Originally posted to Facebook on 4/17/2018
The Flying Ace was our fourth film from 1926, and the first to feature an all black cast. In fact this is probably the first film we've seen in this project that features African Americans in any kind of capacity for more than a minute or so. It was directed by Richard Norman, a white man who specialized in making so-called "race films." Obviously mainstream Hollywood had minimal interest in those kinds of films in the late twenties, and this film was made at Norman's own studios, in Florida.

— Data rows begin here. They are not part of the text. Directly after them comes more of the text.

(** C1, as stated, fails: a one-channel recording (data the session
    cannot use) makes [add_stream] raise [IndexError], and a stereo
    file whose pulse column is flat is stored as decoded, without
    detection, matching, fitting or any label. *)
Lemma add_stream_raises_on_unusable_data :
  StreamSync.add_stream Demo.world (PyStr "mono.wav") (PyInt 0) PyNone
    (Demo.session, [])
  = (Raise IndexError, (Demo.session, [EWavRead "mono.wav"]))
  /\ StreamSync.add_stream Demo.world (PyStr "a.wav") (PyInt 0) PyNone
       (Demo.session, [])
     = (Ok tt,
        (StreamSync.append_stream
           (StreamSync.mkEntry (PyStr "a.wav") 44100
              (Arr1 [0; 0; 0]) (Arr1 [5; -3; 7]))
           Demo.session,
         [EWavRead "a.wav"])).
Proof. repeat split. Qed.

(** C1, amended: with an integer channel [c], [add_stream] returns
    [None] exactly for a [.wav] path whose file decodes to a
    two-dimensional signal in which [c] and [1 - c] both index a
    column, and then it has appended the tuple
    (stream, rate, column c, column 1 - c) to [self.streams]; in every
    other case with an integer channel the exception leaves
    [add_stream] and the object is unchanged. *)
Theorem add_stream_outcome
        (w : World) (stream : pyval) (c : Z) (events : pyval)
        (self : StreamSync.t) (tr : trace) :
  match StreamSync.add_stream w stream (PyInt c) events (self, tr) with
  | (Ok tt, (self', _)) =>
      exists p rate k rows i j,
        stream = PyStr p
        /\ pathlib.suffix p = ".wav"
        /\ wavread w p = Ok (rate, Multi k rows)
        /\ norm_index k c = Ok i /\ norm_index k (1 - c) = Ok j
        /\ self' = StreamSync.append_stream
                     (StreamSync.mkEntry stream rate
                        (Arr1 (column i rows)) (Arr1 (column j rows)))
                     self
  | (Raise _, (self', _)) =>
      self' = self
      /\ ~ (exists p rate k rows i j,
               stream = PyStr p
               /\ pathlib.suffix p = ".wav"
               /\ wavread w p = Ok (rate, Multi k rows)
               /\ norm_index k c = Ok i /\ norm_index k (1 - c) = Ok j)
  end.
Proof.
  rewrite add_stream_run.
  destruct stream as [|p|z].
  - split; [reflexivity|]. intros (p & ? & ? & ? & ? & ? & E & _).
    discriminate E.
  - destruct (String.eqb_spec (pathlib.suffix p) ".wav") as [S|S].
    2:{ split; [reflexivity|].
        intros (p' & ? & ? & ? & ? & ? & E & S' & _).
        injection E as <-. contradiction. }
    rewrite extract_wav_run.
    destruct (wavread w p) as [[rate [xs|k rows]]|e] eqn:W.
    + split; [reflexivity|].
      intros (p' & ? & ? & ? & ? & ? & E & _ & W' & _).
      injection E as <-. congruence.
    + cbn [getitem_col rsub1].
      destruct (norm_index k c) as [i|e1] eqn:N1.
      * destruct (norm_index k (1 - c)) as [j|e2] eqn:N2.
        -- exists p, rate, k, rows, i, j. repeat split; auto.
        -- split; [reflexivity|].
           intros (p' & rate' & k' & rows' & i' & j' & E & _ & W' & _ & N2').
           injection E as <-. rewrite W in W'. injection W' as <- <- <-.
           congruence.
      * split; [reflexivity|].
        intros (p' & rate' & k' & rows' & i' & j' & E & _ & W' & N1' & _).
        injection E as <-. rewrite W in W'. injection W' as <- <- <-.
        congruence.
    + split; [reflexivity|].
      intros (p' & ? & ? & ? & ? & ? & E & _ & W' & _).
      injection E as <-. congruence.
  - split; [reflexivity|]. intros (p & ? & ? & ? & ? & ? & E & _).
    discriminate E.
Qed.

(** C2, as stated, fails: of four streams handed to [add_stream], the
    one-channel file and the video are in no collection of the session
    afterwards: [self.streams] is the two tuples of the two stereo
    files; and [do_syncing] returns [None], not a report. *)
Lemma failed_streams_are_dropped :
  let st := add_all Demo.world
              [(PyStr "a.wav", 0, PyNone);
               (PyStr "mono.wav", 0, PyNone);
               (PyStr "clip.mp4", 0, PyNone);
               (PyStr "c.wav", 1, PyNone)]
              (Demo.session, []) in
  StreamSync.streams (fst st)
  = [StreamSync.mkEntry (PyStr "a.wav") 44100
       (Arr1 [0; 0; 0]) (Arr1 [5; -3; 7]);
     StreamSync.mkEntry (PyStr "c.wav") 48000
       (Arr1 [5; -3; 7]) (Arr1 [0; 0; 0])]
  /\ StreamSync.do_syncing st = (Ok tt, st).
Proof. split; reflexivity. Qed.
(** Lines 130-158 with the embed or the server flag set: positional
    arguments, or a [--] marker, end the run in a configuration error. *)
Lemma positional_restriction (build : Build) (env : Environment)
      (raw : list string) (parser : Parser) :
  process (launcherArgs (partition raw)) = ret parser ->
  isSet parser "embed" = true \/ isSet parser "server" = true ->
  negb (QList.isEmpty (positionalArguments parser))
  || negb (QList.indexOf raw "--" =? -1) = true ->
  main build env raw = configurationError (positional_warning parser).
Proof.
  intros Hp Hmode Hcond. rewrite (main_parsed build env raw parser Hp).
  unfold positional_warning.
  destruct (1 <? exclusive parser); [apply when_true_error|].
  rewrite when_false_then. unfold establish.
  destruct (isSet parser "embed").
  - rewrite Hcond. apply when_true_error.
  - destruct Hmode as [Hm|Hm]; [discriminate|].
    rewrite Hm, Hcond. apply when_true_error.
Qed.

(** Whatever [process] does with them (a parse error and a help request end
    the run inside it), two mode flags among the names the parser found mean
    that the run ends in an exit and creates no connector. *)
Lemma exclusive_flags_no_connector (build : Build) (env : Environment)
      (raw : list string) (parser : Parser) :
  parse (launcherArgs (partition raw)) = Some parser ->
  1 < exclusive parser ->
  exists tr code,
    main build env raw = (tr, Exit code) /\ forall c, ~ In (Open c) tr.
Proof.
  intros Hparse Hex. apply Z.ltb_lt in Hex.
  unfold main, process. rewrite Hparse.
  destruct (error parser).
  - exists [ErrorMessage], 1. split; [reflexivity|].
    intros c [H|[]]. discriminate.
  - destruct (isSet parser "help") eqn:Hh.
    + exists [HelpText], 0. split; [reflexivity|].
      intros c [H|[]]. discriminate.
    + rewrite bind_ret_l, Hh, when_false_then, Hex.
      exists [Warning exclusive_msg; HelpText], 0. split; [reflexivity|].
      intros c [H|[H|[]]]; discriminate.
Qed.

The film's plot involves a WWI flyer, played by Laurence Criner, who is tasked with solving the theft of a large sum of money from a local train station. The female lead is played by Kathryn Boyd, and initial suspicion falls upon her character's father. Not unlike a Columbo episode, it is revealed to the audience fairly early on who the criminals are, though some of the details of the crime are filled in over the course of the film. And in many ways this does seem like an episode of a detective show -- both because of its short running length, and because of its evident low budget. In some ways it also reminds me of 1912's The Mystery of the Kador Cliffs, which we saw back in 2016 -- but of course that film was made more than a decade earlier, which was an eternity in terms of the development of movies during this era. The earlier film was innovative for its relative sophistication and realism, and for its use of a film within a film. The Flying Ace by contrast does not feel particularly innovative from a film-making standpoint, but it was of course pioneering in that it gave black actors an atypical chance to appear on the big screen in non-stereotypical parts, and black audiences the chance to see them. I don't know whether the kids were able to recapture a bit of that feeling or not. None of the actors in this film had the opportunity to really become established movie stars, though Laurence Criner popped up regularly in Hollywood movies for the next few decades. This of course continued to be a problem in Hollywood, and is a problem today as well, but as we head into the thirties and forties, I'm hoping we'll get a chance to see Paul Robeson, Lena Horne, and a few of the other rare black movie stars from the early days of sound.